From the time I entered the educational arena, in both public school and in congregational life, I’ve been guided by strong, purposeful women.  I was raised by a loving stay-at-home mother who had high expectations of her daughters and the energy to help us achieve our goals.  She still does.  

This is why Rabbi Balin’s d’var on Parashat B’midbar resonates so deeply with me. As she discusses, the portion starts out talking about B’nei Yisrael — all of Israel — but then defines that to mean only the men (Num. 1:1-46). I have been quite active in the Jewish community all my life. The idea that women did not count in the census is enraging but not surprising. As powerful as our Torah is in stating the fundamentals of social justice, when it comes to women, the text is painful to read. But read it we must! Granted, this particular text is about military conscription and women would not have been required to take up arms in that era. Still, though, the Bible does mention women who served military functions (Deborah, Yael), so it is possible that women of Moses’ time may have wanted to participate.
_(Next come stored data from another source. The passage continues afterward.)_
Lemma attachImages_spec images post :
  ∃ added,
    attachImages images post
    = set_images post
        (match last (filter (fun image =>
                               Some (image_id image) = Post.coverImageId post)
                            images) with
         | Some image => Some (getFilenameFromUrl (image_url image))
         | None => Post.coverImage post
         end)
        (Post.imageUrls post ++ added)
    ∧ NoDup added
    ∧ ∀ url, url ∈ added ↔
             (url ∉ Post.imageUrls post)
             ∧ ∃ image, image ∈ images ∧ image_url image = url
                        ∧ attaches image post.
Proof.
  revert post. induction images as [|image rest IH]; intros post.
  { exists []. split; [|split].
    - rewrite app_nil_r. by destruct post.
    - constructor.
    - intros url. split; [by intros ?%elem_of_nil|].
      by intros (_ & image & ?%elem_of_nil & _). }
  change (attachImages (image :: rest) post)
    with (attachImages rest (attachImage image post)).
  destruct (IH (attachImage image post)) as (added & -> & Hnd & Hadded).
  clear IH. rewrite attachImage_fields in *.
  set (urls := if decide (attaches image post
                          ∧ image_url image ∉ Post.imageUrls post)
               then Post.imageUrls post ++ [image_url image]
               else Post.imageUrls post) in *.
  assert (∀ url, url ∈ added ↔
                 (url ∉ urls)
                 ∧ ∃ other, other ∈ rest ∧ image_url other = url
                            ∧ attaches other post) as Hadded' by exact Hadded.
  clear Hadded.
  assert (∀ c u (l : list string),
            set_images (set_images post c u)
              (match last (filter (fun image0 =>
                                     Some (image_id image0)
                                     = Post.coverImageId post) rest) with
               | Some image0 => Some (getFilenameFromUrl (image_url image0))
               | None => c
               end) l
            = set_images post
                (match last (filter (fun image0 =>
                                       Some (image_id image0)
                                       = Post.coverImageId post) rest) with
                 | Some image0 => Some (getFilenameFromUrl (image_url image0))
                 | None => c
                 end) l) as Hset by done.
  assert (match last (filter (fun image0 =>
                                Some (image_id image0) = Post.coverImageId post)
                             rest) with
          | Some image0 => Some (getFilenameFromUrl (image_url image0))
          | None => if decide (Some (image_id image) = Post.coverImageId post)
                    then Some (getFilenameFromUrl (image_url image))
                    else Post.coverImage post
          end
          = match last (filter (fun image0 =>
                                  Some (image_id image0) = Post.coverImageId post)
                               (image :: rest)) with
            | Some image0 => Some (getFilenameFromUrl (image_url image0))
            | None => Post.coverImage post
            end) as Hcover.
  { rewrite filter_cons. case_decide as Hc.
    - rewrite last_cons. by destruct (last _).
    - done. }
  change (Post.coverImageId (set_images post _ _))
    with (Post.coverImageId post).
  change (Post.coverImage (set_images post ?c _)) with c.
  change (Post.imageUrls (set_images post _ ?u)) with u.
  rewrite Hset, Hcover. clear Hset Hcover.
  unfold urls in *. clear urls.
  destruct (decide (attaches image post
                    ∧ image_url image ∉ Post.imageUrls post)) as [[Hatt Hnew]|Hno].
  - exists (image_url image :: added). split; [|split].
    + by rewrite <-(assoc_L (++)).
    + apply NoDup_cons. split; [|done].
      intros [Hnot _]%Hadded'. apply Hnot, elem_of_app. right.
      apply list_elem_of_here.
    + intros url. rewrite elem_of_cons, Hadded'. split.
      * intros [-> | (Hnot & other & Hother & Hurl & Hatt')].
        -- split; [done|]. exists image.
           split; [apply list_elem_of_here|done].
        -- split; [intros Hin; apply Hnot, elem_of_app; by left|].
           exists other. split; [by apply list_elem_of_further|done].
      * intros (Hnot & other & Hother & Hurl & Hatt').
        destruct (decide (url = image_url image)) as [->|Hne]; [by left|].
        right. split.
        -- rewrite elem_of_app, list_elem_of_singleton. tauto.
        -- exists other. split; [|done].
           apply elem_of_cons in Hother as [-> | Hother]; [congruence|done].
  - exists added. split; [done|]. split; [done|].
    intros url. rewrite Hadded'. split.
    + intros (Hnot & other & Hother & Hurl & Hatt).
      split; [done|]. exists other. split; [by apply list_elem_of_further|done].
    + intros (Hnot & other & Hother & Hurl & Hatt).
      split; [done|]. exists other. split; [|done].
      apply elem_of_cons in Hother as [-> | Hother]; [|done].
      exfalso. apply Hno. split; [done|]. by rewrite Hurl.
Qed.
Rabbi Balin talks about studies that took place in the 1970s and in 2016, in which children revealed biases against the possibility of women becoming scientists, engineers, and mathematicians. Even though women served in those roles, the perception was that they did not enter into STEM professions. These studies remind me of my sister Robin, two years my senior. With the guidance and support of our father, an engineer, and some devoted public school science teachers, all men I believe, my sister Robin Saitz is today one of STEM’s 100 Women in Science. She became a successful engineer and is a successful chief marketing officer in high-tech manufacturing.  She is talented and generous and smart! Without that early support, that sense of being counted, her road to achievement would have been considerably more difficult.  And just think about all the women who count on her for inspiration and leadership!

When Robin and I were very young, our mother took us to meet her childhood rabbi in South Bend, Indiana. The old rabbi, nearly blind, put his hands on my sister’s head and said, “Always remember, there is only one of you.” Then, he repeated the same action for me, reminding me that I am the only one who can contribute in my own way.  A towering figure blessing us — a rabbi  who could barely see. He let us know: You girls count.

By ‘92 I had already released one album of original Jewish music and had a bunch of new material for a second recording.  That was when I was introduced to Debbie Friedman (z”l), the pioneer of Jewish music — with arrows in her back to prove it.  By the time we met, she was at the height of her career, writing the music that would define the genre.  To be heard and invited to share her stage--to walk beside her on a road that she worked tirelessly to make smooth — it opened the world to me.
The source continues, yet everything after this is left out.